● **PROBLEM DESCRIPTION**
Going from the top of the data below, give again each line through the one containing "#[global] Existing Instance env_callbacks.", both ends kept.

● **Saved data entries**
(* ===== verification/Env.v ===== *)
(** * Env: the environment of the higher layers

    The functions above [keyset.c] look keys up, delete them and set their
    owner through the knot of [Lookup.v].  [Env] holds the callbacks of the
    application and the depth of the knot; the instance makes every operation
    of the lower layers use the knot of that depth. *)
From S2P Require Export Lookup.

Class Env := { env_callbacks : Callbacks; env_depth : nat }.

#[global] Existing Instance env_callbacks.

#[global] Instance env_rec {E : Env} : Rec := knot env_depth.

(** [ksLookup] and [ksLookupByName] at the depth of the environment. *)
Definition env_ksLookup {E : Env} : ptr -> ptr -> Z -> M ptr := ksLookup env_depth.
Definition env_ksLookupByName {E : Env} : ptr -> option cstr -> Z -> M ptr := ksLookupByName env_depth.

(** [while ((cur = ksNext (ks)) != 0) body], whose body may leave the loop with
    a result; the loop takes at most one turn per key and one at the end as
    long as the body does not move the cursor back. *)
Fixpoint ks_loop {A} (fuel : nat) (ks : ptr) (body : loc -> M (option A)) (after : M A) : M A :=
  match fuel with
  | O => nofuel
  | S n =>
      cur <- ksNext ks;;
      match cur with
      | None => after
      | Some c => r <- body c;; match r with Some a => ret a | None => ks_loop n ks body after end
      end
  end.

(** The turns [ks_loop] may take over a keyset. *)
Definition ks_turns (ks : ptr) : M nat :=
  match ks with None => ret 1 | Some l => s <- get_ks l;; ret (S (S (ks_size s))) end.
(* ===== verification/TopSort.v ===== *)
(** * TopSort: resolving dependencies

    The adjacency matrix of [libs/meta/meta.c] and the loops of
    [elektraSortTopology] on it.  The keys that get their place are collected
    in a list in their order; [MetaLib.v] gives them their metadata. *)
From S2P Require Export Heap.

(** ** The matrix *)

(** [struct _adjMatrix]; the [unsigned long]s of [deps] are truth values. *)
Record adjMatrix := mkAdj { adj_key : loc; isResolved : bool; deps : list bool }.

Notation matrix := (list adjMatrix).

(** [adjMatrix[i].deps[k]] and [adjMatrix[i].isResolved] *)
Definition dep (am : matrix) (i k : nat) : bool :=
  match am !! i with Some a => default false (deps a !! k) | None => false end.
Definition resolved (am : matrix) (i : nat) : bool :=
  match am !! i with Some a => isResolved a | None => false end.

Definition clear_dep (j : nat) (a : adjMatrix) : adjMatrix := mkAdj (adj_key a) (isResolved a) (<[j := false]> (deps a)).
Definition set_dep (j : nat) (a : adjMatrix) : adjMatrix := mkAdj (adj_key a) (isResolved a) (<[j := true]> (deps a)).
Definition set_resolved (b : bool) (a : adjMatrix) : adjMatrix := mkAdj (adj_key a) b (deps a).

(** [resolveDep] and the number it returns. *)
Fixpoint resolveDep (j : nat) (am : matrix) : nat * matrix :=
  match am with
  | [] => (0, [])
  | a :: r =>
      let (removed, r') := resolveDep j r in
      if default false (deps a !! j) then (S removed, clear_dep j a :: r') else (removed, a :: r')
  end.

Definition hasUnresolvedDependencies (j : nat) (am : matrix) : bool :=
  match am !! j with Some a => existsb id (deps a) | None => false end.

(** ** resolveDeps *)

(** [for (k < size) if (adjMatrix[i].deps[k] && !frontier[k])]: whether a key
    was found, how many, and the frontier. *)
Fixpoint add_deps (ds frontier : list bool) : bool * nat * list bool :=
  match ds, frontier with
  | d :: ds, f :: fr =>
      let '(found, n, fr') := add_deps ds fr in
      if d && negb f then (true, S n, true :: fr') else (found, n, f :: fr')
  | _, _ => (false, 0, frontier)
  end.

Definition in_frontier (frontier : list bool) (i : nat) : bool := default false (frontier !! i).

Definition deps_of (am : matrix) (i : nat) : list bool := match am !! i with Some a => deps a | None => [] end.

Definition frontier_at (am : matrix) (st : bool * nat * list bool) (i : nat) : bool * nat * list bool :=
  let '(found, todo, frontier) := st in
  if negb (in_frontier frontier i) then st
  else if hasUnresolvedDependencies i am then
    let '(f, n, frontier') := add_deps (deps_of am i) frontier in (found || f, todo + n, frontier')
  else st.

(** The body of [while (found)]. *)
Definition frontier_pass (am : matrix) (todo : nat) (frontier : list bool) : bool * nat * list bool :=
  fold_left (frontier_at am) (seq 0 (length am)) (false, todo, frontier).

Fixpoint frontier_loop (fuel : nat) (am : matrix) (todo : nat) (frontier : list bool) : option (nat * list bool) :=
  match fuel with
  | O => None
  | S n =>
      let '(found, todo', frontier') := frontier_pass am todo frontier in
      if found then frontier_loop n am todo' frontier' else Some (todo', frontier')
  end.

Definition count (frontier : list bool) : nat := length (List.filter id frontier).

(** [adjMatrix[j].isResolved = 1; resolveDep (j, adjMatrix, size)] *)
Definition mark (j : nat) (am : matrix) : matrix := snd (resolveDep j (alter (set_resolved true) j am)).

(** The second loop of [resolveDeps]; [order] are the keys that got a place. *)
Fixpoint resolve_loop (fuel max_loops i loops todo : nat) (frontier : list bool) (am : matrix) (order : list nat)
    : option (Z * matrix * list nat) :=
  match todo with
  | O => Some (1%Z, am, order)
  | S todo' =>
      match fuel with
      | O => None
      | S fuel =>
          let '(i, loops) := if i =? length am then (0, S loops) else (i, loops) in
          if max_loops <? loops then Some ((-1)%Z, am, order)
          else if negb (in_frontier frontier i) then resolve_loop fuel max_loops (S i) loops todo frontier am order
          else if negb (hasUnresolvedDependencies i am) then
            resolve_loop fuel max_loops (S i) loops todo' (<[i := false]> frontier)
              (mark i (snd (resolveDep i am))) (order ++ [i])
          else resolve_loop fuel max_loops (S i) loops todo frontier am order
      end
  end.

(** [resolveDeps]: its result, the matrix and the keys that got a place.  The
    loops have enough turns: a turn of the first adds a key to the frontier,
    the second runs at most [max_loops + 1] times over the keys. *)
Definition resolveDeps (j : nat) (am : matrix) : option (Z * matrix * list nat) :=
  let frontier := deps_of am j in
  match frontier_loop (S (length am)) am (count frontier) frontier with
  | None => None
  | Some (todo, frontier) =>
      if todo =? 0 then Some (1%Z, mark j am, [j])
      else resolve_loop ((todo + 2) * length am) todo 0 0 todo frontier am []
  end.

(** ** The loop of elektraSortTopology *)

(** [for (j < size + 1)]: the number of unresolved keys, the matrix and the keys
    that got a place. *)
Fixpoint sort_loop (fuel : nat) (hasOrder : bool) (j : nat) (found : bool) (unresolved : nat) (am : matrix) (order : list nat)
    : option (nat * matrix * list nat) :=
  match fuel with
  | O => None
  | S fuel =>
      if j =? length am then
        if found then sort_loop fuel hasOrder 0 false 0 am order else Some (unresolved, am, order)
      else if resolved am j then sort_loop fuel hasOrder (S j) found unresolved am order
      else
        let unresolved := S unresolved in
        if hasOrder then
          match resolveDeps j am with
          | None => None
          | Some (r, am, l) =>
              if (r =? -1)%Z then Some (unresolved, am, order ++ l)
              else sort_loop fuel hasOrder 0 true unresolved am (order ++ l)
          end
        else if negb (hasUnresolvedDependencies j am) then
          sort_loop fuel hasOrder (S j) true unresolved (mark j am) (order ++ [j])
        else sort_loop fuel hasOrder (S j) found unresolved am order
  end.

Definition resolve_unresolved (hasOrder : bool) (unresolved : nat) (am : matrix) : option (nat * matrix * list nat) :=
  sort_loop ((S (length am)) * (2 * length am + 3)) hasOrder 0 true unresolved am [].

● **TASK OUTPUT**
(* ===== verification/Env.v ===== *)
(** * Env: the environment of the higher layers

    The functions above [keyset.c] look keys up, delete them and set their
    owner through the knot of [Lookup.v].  [Env] holds the callbacks of the
    application and the depth of the knot; the instance makes every operation
    of the lower layers use the knot of that depth. *)
From S2P Require Export Lookup.

Class Env := { env_callbacks : Callbacks; env_depth : nat }.

#[global] Existing Instance env_callbacks.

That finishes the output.